The entries that follow need to be returned without any alteration.

.....

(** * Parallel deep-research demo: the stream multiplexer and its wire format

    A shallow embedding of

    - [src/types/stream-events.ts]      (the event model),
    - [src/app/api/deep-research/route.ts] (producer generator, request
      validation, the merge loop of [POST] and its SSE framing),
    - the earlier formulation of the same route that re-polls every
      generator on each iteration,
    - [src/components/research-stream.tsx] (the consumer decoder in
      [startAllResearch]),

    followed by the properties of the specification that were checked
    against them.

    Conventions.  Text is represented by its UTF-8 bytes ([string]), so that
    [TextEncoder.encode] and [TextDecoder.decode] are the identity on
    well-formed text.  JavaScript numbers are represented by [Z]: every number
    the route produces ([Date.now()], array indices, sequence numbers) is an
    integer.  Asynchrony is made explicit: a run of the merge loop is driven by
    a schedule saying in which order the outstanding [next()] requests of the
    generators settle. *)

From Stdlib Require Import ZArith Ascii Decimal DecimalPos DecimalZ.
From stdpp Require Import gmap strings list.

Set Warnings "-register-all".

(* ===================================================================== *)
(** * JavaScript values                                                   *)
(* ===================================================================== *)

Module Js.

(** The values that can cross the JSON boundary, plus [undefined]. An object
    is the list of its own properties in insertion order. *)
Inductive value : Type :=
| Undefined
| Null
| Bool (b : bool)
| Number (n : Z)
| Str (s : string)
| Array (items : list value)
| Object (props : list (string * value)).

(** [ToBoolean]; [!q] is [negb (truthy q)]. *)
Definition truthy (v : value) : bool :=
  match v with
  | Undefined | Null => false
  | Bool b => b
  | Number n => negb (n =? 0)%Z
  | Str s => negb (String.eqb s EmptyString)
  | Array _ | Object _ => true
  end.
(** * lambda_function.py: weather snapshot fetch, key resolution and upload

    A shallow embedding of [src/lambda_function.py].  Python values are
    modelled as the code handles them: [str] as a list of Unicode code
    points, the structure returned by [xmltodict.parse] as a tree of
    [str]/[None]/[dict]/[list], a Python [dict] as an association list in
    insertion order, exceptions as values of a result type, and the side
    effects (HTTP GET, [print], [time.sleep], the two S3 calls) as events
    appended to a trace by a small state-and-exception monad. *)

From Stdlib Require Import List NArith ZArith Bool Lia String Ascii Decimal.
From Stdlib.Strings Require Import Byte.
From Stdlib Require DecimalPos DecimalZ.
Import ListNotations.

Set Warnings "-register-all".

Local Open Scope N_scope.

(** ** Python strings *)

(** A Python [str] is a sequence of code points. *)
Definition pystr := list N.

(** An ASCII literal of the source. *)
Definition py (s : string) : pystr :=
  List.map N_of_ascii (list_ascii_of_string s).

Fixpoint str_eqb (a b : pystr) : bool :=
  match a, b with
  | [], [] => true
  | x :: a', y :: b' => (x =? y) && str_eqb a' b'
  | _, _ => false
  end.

.....

Output for this task -
(** * Parallel deep-research demo: the stream multiplexer and its wire format

    A shallow embedding of

    - [src/types/stream-events.ts]      (the event model),
    - [src/app/api/deep-research/route.ts] (producer generator, request
      validation, the merge loop of [POST] and its SSE framing),
    - the earlier formulation of the same route that re-polls every
      generator on each iteration,
    - [src/components/research-stream.tsx] (the consumer decoder in
      [startAllResearch]),

    followed by the properties of the specification that were checked
    against them.

    Conventions.  Text is represented by its UTF-8 bytes ([string]), so that
    [TextEncoder.encode] and [TextDecoder.decode] are the identity on
    well-formed text.  JavaScript numbers are represented by [Z]: every number
    the route produces ([Date.now()], array indices, sequence numbers) is an
    integer.  Asynchrony is made explicit: a run of the merge loop is driven by
    a schedule saying in which order the outstanding [next()] requests of the
    generators settle. *)

From Stdlib Require Import ZArith Ascii Decimal DecimalPos DecimalZ.
From stdpp Require Import gmap strings list.

Set Warnings "-register-all".

(* ===================================================================== *)
(** * JavaScript values                                                   *)
(* ===================================================================== *)

Module Js.

(** The values that can cross the JSON boundary, plus [undefined]. An object
    is the list of its own properties in insertion order. *)
Inductive value : Type :=
| Undefined
| Null
| Bool (b : bool)
| Number (n : Z)
| Str (s : string)
| Array (items : list value)
| Object (props : list (string * value)).

(** [ToBoolean]; [!q] is [negb (truthy q)]. *)
Definition truthy (v : value) : bool :=
  match v with
  | Undefined | Null => false
  | Bool b => b
  | Number n => negb (n =? 0)%Z
  | Str s => negb (String.eqb s EmptyString)
  | Array _ | Object _ => true
  end.
(** * lambda_function.py: weather snapshot fetch, key resolution and upload

    A shallow embedding of [src/lambda_function.py].  Python values are
    modelled as the code handles them: [str] as a list of Unicode code
    points, the structure returned by [xmltodict.parse] as a tree of
    [str]/[None]/[dict]/[list], a Python [dict] as an association list in
    insertion order, exceptions as values of a result type, and the side
    effects (HTTP GET, [print], [time.sleep], the two S3 calls) as events
    appended to a trace by a small state-and-exception monad. *)

From Stdlib Require Import List NArith ZArith Bool Lia String Ascii Decimal.
From Stdlib.Strings Require Import Byte.
From Stdlib Require DecimalPos DecimalZ.
Import ListNotations.

Set Warnings "-register-all".

Local Open Scope N_scope.

(** ** Python strings *)

(** A Python [str] is a sequence of code points. *)
Definition pystr := list N.

(** An ASCII literal of the source. *)
Definition py (s : string) : pystr :=
  List.map N_of_ascii (list_ascii_of_string s).

Fixpoint str_eqb (a b : pystr) : bool :=
  match a, b with
  | [], [] => true
  | x :: a', y :: b' => (x =? y) && str_eqb a' b'
  | _, _ => false
  end.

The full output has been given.